Peccato, perché una rete ciclabile completa potrebbe contribuire a spostare il traffico dalle quattro alle due ruote. Oltre che ridurre il numero di incidenti. Solo l’anno scorso, le strade ticinesi hanno lasciato sul campodue ciclisti morti e 112 feriti. Pesa la mancanza di percorsi sicuri. Ma anche, aggiunge Marco Vitali, presidente di Pro Velo Ticino, la mancanza di una cultura del rispetto.

«Nell’Europa del Nord è tutta un’altra storia - afferma Vitali -. Lì la convivenza è collaudata, c’è rispetto tra ciclisti e pedoni e anche con gli automobilisti.Quando ti superano in macchina, ti lasciano spazi enormi. Qui invece ti concedono tre centimetri. Manca rispetto».

Barriere sì, ma con criterio

A volte anche da parte di chi circola in bicicletta, è vero.
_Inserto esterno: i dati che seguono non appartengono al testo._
(** *** Attaching a bridge *)

(** C3, as amended.  Initialising the listener component while
    [services.pageContext] is missing is the waiting case, not an error: the
    component ends not connected and not listening, with an empty history
    and an empty error, and nothing is registered with the host.  The
    service wrapper is the other way round: [setServiceBridge] throws
    INVALID_BRIDGE for a missing bridge and leaves the service as it was. *)
Theorem no_bridge_is_waiting_for_listener_only :
  (forall now c h,
      let c' := fst (Listener.initializePageContextListener
                       now Sample.noBridge c h) in
      Listener.isServiceConnected (Listener.state c') = false
      /\ Listener.isListening (Listener.state c') = false
      /\ Listener.changeHistory (Listener.state c') = []
      /\ Listener.error (Listener.state c') = ""
      /\ Listener.initializePageContextListener now Sample.noBridge c h
         = (Listener.mkComponent (Listener.state c')
              (Listener.pageContextUnsubscribe (fst (Listener.cleanup c h))),
            snd (Listener.cleanup c h)))
  /\ (forall s,
        Service.setServiceBridge None s
        = (Threw (ServiceError "Service bridge cannot be null" "INVALID_BRIDGE"),
           s)).
Proof.
  split.
  - intros now c h. unfold Listener.initializePageContextListener.
    destruct (Listener.cleanup c h) as [c1 h1]. simpl.
    repeat split; reflexivity.
  - intros s. reflexivity.
Qed.

(** C3 as the specification states it fails on the service wrapper: a missing
    bridge is rejected with an error, and a service that was connected stays
    connected. *)
Lemma missing_bridge_is_rejected_by_service :
  Service.setServiceBridge None (Service.create "plugin" "module")
  = (Threw (ServiceError "Service bridge cannot be null" "INVALID_BRIDGE"),
     Service.create "plugin" "module")
  /\ Service.isConnected
       (snd (Service.setServiceBridge None
               (Service.service Sample.connected))) = true.
Proof. split; reflexivity. Qed.

(** C4, as amended.  The listener component checks both methods of the bridge,
    [onPageContextChange] first: when one is not a function it ends not
    connected and not listening, with the error naming the first missing
    method kept in its state (nothing is thrown to the caller) and nothing
    registered with the host.  The service wrapper checks neither: any
    bridge object connects it. *)
Theorem missing_method_is_reported_by_listener_only :
  (forall now b c h,
      Bridge.onPageContextChange b = Bridge.NotAFunction
      \/ Bridge.getCurrentPageContext b = Bridge.NotAFunction ->
      let c1 := fst (Listener.cleanup c h) in
      Listener.initializePageContextListener now (Sample.props b) c h
      = (Listener.initializationFailed
           (Error
              ("PageContext Service missing "
                 ++ match Bridge.onPageContextChange b with
                    | Bridge.NotAFunction => "onPageContextChange"
                    | Bridge.Function _ => "getCurrentPageContext"
                    end
                 ++ " method"))
           c1,
         snd (Listener.cleanup c h))
      /\ forall e,
           let st := Listener.state (Listener.initializationFailed e c1) in
           Listener.isServiceConnected st = false
           /\ Listener.isListening st = false
           /\ Listener.error st
              = messageOr "PageContext Listener initialization failed" e)
  /\ (forall b s,
        exists s',
          Service.setServiceBridge (Some b) s = (Returned tt, s')
          /\ Service.isConnected s' = true
          /\ Service.serviceBridge s' = Some b).
Proof.
  split.
  - intros now b c h H. simpl. split.
    + unfold Listener.initializePageContextListener.
      destruct (Listener.cleanup c h) as [c1 h1]. simpl.
      destruct (Bridge.onPageContextChange b) as [| sub].
      * reflexivity.
      * destruct H as [H | H]; [discriminate |].
        rewrite H. reflexivity.
    + intros e. repeat split; reflexivity.
  - intros b s. eexists. repeat split; reflexivity.
Qed.

Lemma missing_method_is_reported_by_listener_only_witness :
  Listener.error
    (Listener.state
       (fst (Listener.initializePageContextListener "now"
               (Sample.props Sample.withoutSubscribe) Listener.mount
               (Bridge.mkHost [] 0))))
  = "PageContext Service missing onPageContextChange method"
  /\ Listener.error
       (Listener.state
          (fst (Listener.initializePageContextListener "now"
                  (Sample.props Sample.withoutRetrieve) Listener.mount
                  (Bridge.mkHost [] 0))))
     = "PageContext Service missing getCurrentPageContext method".
Proof.
  destruct missing_method_is_reported_by_listener_only as (H & _).
  split.
  - destruct (H "now" Sample.withoutSubscribe Listener.mount
                (Bridge.mkHost [] 0)) as (E & _).
    + left. reflexivity.
    + rewrite E. reflexivity.
  - destruct (H "now" Sample.withoutRetrieve Listener.mount
                (Bridge.mkHost [] 0)) as (E & _).
    + right. reflexivity.
    + rewrite E. reflexivity.
Defined.

(** C4 as the specification states it fails on the service wrapper: a bridge
    without [onPageContextChange] is accepted and the service is connected;
    the missing method only surfaces when a listener is added. *)
Lemma bridge_without_subscribe_connects_service :
  Service.setServiceBridge (Some Sample.withoutSubscribe)
                           (Service.create "plugin" "module")
  = (Returned tt,
     Service.mkState "plugin" "module" (Some Sample.withoutSubscribe) true []
                     Sample.home 0)
  /\ Service.isServiceAvailable
       (snd (Service.setServiceBridge (Some Sample.withoutSubscribe)
                                      (Service.create "plugin" "module")))
     = true.
Proof. split; reflexivity. Qed.

(** C5.  A bridge whose [getCurrentPageContext] throws while it is attached
    is attached all the same.  [setServiceBridge] returns normally with the
    service connected and no current context.  The listener component treats
    the failure exactly as a bridge that reports no context, and where the
    subscription is registered it ends connected and listening with no
    current context, an empty history and no error. *)
Theorem retrieval_failure_is_absorbed :
  (forall b e s,
      Bridge.getCurrentPageContext b = Bridge.Function (Threw e) ->
      Service.setServiceBridge (Some b) s
      = (Returned tt,
         Service.mkState (Service.pluginId s) (Service.moduleId s) (Some b)
           true (Service.listeners s) Null (Service.operationCount s)))
  /\ (forall now b e c h,
        Bridge.getCurrentPageContext b = Bridge.Function (Threw e) ->
        Listener.initializePageContextListener now (Sample.props b) c h
        = Listener.initializePageContextListener now
            (Sample.props (Bridge.mk (Bridge.Function (Returned Null))
                                     (Bridge.onPageContextChange b)))
            c h)
  /\ (forall now b e unsubscribeThrows c h,
        Bridge.getCurrentPageContext b = Bridge.Function (Threw e) ->
        Bridge.onPageContextChange b
          = Bridge.Function (Bridge.Registers unsubscribeThrows) ->
        let st := Listener.state
                    (fst (Listener.initializePageContextListener
                            now (Sample.props b) c h)) in
        Listener.isServiceConnected st = true
        /\ Listener.isListening st = true
        /\ Listener.currentContext st = Null
        /\ Listener.changeHistory st = []
        /\ Listener.error st = "").
Proof.
  split; [| split].
  - intros b e s H. unfold Service.setServiceBridge. rewrite H. reflexivity.
  - intros now b e c h H. unfold Listener.initializePageContextListener.
    destruct (Listener.cleanup c h) as [c1 h1]. simpl. rewrite H.
    destruct (Bridge.onPageContextChange b) as [| [e' | ut]]; reflexivity.
  - intros now b e ut c h Hget Hsub.
    unfold Listener.initializePageContextListener.
    destruct (Listener.cleanup c h) as [c1 h1]. simpl.
    rewrite Hget, Hsub. simpl. repeat split; reflexivity.
Qed.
Resta il fatto che i ciclisti sono gli utenti più deboli della strada, per cui andrebbero in qualche modo tutelati. «Già solo ridurre i limiti di velocità può contribuire a migliorare la sicurezza - osserva Vitali -. Una zona 30 toglie agli automobilisti l’impressione di avere il dominio della strada».

In certi casi, poi, il presidente di Pro Velo Ticino accetta la posa delle barriere. «Però vanno messe con criterio e solo dove veramente necessarie - conclude -. A Sigirino invece si è ceduto su tutta la linea alle esigenze dei cantieri. Quelle barriere dimostrano scarsa considerazione per i ciclisti».